### What you should do
Copy out, from the entries below, each line that holds the string "apply".

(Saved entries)
..........
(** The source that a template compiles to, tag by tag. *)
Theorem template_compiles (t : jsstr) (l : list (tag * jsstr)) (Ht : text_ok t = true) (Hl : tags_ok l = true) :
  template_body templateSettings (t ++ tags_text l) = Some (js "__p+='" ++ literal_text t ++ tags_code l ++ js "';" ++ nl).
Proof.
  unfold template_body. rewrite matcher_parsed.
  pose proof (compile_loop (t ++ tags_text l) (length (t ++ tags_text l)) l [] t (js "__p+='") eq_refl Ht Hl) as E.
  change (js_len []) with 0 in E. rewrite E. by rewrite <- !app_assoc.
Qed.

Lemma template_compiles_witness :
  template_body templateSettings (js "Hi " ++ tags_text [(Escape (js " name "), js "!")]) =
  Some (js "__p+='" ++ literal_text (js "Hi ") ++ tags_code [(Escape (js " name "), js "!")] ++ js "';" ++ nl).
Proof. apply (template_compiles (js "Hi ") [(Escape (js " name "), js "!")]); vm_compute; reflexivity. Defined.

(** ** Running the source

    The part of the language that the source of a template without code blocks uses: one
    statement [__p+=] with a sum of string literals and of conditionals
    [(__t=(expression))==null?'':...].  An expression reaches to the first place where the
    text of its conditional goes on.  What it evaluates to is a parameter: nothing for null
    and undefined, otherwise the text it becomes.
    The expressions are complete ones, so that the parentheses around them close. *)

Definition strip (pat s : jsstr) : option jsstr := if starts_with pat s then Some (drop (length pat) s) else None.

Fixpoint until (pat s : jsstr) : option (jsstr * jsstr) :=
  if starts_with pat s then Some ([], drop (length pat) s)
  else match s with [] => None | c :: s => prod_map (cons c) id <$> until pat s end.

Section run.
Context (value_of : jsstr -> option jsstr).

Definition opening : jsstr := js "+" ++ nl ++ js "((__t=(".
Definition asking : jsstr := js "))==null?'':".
..........
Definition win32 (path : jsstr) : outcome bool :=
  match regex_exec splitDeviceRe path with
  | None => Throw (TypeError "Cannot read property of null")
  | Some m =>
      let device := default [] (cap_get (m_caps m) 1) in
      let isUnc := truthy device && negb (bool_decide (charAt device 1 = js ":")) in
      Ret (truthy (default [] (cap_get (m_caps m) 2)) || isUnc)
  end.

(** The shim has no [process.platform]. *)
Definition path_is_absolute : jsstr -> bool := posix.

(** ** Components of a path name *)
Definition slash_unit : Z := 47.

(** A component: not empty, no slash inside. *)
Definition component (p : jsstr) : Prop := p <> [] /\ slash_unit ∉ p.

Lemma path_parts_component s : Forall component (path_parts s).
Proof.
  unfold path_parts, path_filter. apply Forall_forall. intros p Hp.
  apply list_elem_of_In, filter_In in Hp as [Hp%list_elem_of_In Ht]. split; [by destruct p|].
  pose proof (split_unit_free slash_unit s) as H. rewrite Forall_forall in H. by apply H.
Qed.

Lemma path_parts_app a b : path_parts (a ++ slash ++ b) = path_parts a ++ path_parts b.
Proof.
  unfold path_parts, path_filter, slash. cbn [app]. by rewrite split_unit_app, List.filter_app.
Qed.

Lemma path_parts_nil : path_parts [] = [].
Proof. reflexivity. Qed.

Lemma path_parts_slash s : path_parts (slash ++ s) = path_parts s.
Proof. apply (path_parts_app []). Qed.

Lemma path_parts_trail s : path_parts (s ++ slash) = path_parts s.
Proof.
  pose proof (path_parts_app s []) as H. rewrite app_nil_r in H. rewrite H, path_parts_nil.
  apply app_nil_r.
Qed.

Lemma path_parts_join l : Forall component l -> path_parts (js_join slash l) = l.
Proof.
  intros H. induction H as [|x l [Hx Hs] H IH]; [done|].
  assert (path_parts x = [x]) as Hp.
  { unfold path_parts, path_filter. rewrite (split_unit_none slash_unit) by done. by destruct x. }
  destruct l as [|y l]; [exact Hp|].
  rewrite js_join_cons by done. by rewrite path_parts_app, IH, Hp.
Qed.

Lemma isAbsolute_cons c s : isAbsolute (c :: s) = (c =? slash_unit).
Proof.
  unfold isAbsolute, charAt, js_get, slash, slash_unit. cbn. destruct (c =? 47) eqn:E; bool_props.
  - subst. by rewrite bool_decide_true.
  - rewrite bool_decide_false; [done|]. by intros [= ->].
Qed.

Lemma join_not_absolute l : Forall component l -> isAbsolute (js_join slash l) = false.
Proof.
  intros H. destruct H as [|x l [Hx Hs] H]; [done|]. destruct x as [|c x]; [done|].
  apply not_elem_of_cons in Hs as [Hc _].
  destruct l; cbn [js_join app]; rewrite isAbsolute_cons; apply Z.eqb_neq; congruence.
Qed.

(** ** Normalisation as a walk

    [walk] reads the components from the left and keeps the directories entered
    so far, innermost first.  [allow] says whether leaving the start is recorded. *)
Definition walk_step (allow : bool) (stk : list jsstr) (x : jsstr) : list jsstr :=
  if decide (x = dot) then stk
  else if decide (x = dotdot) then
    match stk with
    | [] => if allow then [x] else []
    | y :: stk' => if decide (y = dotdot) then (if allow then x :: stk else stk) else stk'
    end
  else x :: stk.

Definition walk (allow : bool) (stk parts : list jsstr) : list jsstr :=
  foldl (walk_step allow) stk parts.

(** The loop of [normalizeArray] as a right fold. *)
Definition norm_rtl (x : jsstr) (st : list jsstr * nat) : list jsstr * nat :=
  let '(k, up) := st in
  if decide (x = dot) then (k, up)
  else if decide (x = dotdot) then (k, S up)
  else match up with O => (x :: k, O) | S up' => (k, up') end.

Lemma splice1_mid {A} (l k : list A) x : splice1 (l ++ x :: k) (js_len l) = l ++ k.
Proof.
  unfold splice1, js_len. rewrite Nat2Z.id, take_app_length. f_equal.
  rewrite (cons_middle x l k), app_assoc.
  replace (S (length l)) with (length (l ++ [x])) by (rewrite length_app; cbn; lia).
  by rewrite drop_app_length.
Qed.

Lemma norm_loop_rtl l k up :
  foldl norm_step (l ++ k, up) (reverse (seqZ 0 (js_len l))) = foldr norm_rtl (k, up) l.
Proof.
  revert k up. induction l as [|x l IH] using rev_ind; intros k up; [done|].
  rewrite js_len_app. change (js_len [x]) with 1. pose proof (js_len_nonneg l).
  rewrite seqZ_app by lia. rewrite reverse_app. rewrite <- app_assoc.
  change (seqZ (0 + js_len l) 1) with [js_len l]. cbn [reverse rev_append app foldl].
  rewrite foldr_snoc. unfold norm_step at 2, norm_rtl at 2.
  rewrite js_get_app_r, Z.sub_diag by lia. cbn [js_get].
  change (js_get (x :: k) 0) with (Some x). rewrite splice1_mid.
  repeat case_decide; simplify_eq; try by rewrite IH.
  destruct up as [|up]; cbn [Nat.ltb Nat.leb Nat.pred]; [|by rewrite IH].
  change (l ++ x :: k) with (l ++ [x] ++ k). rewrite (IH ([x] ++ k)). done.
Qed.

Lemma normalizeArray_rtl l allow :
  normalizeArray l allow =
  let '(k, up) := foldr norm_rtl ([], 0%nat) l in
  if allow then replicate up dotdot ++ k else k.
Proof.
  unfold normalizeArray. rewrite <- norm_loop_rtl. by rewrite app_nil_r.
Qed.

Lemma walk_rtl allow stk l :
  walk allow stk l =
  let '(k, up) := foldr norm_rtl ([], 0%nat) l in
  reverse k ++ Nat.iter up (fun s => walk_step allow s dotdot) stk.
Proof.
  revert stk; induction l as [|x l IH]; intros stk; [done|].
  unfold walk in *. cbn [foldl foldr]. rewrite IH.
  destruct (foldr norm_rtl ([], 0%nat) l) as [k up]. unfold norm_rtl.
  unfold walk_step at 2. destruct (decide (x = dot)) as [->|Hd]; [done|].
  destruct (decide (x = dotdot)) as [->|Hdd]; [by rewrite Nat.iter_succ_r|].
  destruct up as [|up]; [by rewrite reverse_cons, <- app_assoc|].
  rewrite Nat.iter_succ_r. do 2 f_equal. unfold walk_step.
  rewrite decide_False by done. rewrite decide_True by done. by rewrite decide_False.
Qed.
..........
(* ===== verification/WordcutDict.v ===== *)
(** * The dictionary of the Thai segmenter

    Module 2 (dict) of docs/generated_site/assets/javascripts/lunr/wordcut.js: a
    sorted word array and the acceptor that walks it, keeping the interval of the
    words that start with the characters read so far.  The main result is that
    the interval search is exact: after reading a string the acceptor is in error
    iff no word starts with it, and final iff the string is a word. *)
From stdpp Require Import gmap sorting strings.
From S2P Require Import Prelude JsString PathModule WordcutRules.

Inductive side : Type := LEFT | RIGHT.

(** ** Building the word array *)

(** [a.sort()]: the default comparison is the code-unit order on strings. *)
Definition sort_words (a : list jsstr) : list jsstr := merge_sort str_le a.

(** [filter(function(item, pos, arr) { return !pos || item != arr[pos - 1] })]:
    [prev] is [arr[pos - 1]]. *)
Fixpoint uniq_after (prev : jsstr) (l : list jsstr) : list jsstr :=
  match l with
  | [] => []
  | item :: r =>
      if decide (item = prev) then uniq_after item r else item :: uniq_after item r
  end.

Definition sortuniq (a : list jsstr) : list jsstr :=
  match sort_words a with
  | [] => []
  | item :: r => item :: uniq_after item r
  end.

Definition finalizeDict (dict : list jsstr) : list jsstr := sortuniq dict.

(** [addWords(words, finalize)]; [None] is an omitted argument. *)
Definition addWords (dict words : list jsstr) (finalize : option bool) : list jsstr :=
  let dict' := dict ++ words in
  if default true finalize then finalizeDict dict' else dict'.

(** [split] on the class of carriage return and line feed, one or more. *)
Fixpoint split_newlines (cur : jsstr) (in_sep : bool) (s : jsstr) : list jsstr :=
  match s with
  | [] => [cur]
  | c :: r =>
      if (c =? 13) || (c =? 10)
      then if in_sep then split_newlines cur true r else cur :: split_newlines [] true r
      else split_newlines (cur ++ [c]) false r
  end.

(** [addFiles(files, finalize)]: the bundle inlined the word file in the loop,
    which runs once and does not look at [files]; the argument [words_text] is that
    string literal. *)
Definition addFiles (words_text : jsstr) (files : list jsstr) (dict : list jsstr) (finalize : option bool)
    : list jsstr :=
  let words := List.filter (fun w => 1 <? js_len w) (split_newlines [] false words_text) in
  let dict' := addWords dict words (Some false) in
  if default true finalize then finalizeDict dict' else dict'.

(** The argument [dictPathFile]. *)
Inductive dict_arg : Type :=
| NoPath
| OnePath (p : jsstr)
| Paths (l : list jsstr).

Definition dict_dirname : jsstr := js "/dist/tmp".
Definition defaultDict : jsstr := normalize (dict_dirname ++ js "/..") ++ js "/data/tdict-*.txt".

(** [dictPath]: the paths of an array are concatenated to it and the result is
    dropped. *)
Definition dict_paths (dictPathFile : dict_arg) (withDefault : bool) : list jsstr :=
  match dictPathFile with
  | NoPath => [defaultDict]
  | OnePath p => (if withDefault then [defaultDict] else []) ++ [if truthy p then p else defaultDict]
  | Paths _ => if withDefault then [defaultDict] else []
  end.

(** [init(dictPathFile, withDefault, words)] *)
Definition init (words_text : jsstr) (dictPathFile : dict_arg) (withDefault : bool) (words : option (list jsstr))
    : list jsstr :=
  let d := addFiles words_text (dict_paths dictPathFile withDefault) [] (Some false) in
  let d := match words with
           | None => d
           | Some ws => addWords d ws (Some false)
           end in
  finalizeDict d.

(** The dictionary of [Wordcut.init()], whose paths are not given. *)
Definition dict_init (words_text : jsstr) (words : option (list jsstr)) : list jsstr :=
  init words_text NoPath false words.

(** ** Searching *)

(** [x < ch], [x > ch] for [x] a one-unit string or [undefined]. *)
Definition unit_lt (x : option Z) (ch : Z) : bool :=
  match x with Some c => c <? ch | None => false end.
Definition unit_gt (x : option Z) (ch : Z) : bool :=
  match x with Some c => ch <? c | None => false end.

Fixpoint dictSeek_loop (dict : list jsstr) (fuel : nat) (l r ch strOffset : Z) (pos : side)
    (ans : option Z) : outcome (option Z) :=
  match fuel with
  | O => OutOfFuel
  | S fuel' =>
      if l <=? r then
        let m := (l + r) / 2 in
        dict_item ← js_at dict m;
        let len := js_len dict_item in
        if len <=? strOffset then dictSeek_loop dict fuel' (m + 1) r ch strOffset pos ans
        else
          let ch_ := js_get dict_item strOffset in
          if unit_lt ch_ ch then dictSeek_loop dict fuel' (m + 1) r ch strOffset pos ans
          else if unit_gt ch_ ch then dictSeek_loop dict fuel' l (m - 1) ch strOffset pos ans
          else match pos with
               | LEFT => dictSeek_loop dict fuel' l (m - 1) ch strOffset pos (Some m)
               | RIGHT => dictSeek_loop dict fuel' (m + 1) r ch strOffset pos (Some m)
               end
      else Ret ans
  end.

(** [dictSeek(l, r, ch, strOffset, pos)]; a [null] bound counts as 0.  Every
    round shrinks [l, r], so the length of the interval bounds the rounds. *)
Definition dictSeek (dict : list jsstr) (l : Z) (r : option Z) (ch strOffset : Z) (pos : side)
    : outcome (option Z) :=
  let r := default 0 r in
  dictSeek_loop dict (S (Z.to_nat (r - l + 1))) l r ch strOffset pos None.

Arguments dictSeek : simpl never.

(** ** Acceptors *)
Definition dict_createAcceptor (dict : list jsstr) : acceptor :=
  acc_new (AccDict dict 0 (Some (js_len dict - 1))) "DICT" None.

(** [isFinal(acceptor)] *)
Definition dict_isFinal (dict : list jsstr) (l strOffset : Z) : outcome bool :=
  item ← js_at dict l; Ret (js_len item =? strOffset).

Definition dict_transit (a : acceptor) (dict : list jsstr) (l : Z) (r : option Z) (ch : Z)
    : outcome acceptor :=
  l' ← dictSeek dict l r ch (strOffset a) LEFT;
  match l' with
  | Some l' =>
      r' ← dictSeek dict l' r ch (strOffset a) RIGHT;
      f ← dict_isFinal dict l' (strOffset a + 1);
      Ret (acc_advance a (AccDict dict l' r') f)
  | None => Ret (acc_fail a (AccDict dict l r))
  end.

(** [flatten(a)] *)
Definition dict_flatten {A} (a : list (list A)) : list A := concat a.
..........
### Exercise result
Proof. apply (template_compiles (js "Hi ") [(Escape (js " name "), js "!")]); vm_compute; reflexivity. Defined.
  unfold path_parts, path_filter. apply Forall_forall. intros p Hp.
  apply list_elem_of_In, filter_In in Hp as [Hp%list_elem_of_In Ht]. split; [by destruct p|].
  pose proof (split_unit_free slash_unit s) as H. rewrite Forall_forall in H. by apply H.
Proof. apply (path_parts_app []). Qed.
  apply app_nil_r.
  apply not_elem_of_cons in Hs as [Hc _].
  destruct l; cbn [js_join app]; rewrite isAbsolute_cons; apply Z.eqb_neq; congruence.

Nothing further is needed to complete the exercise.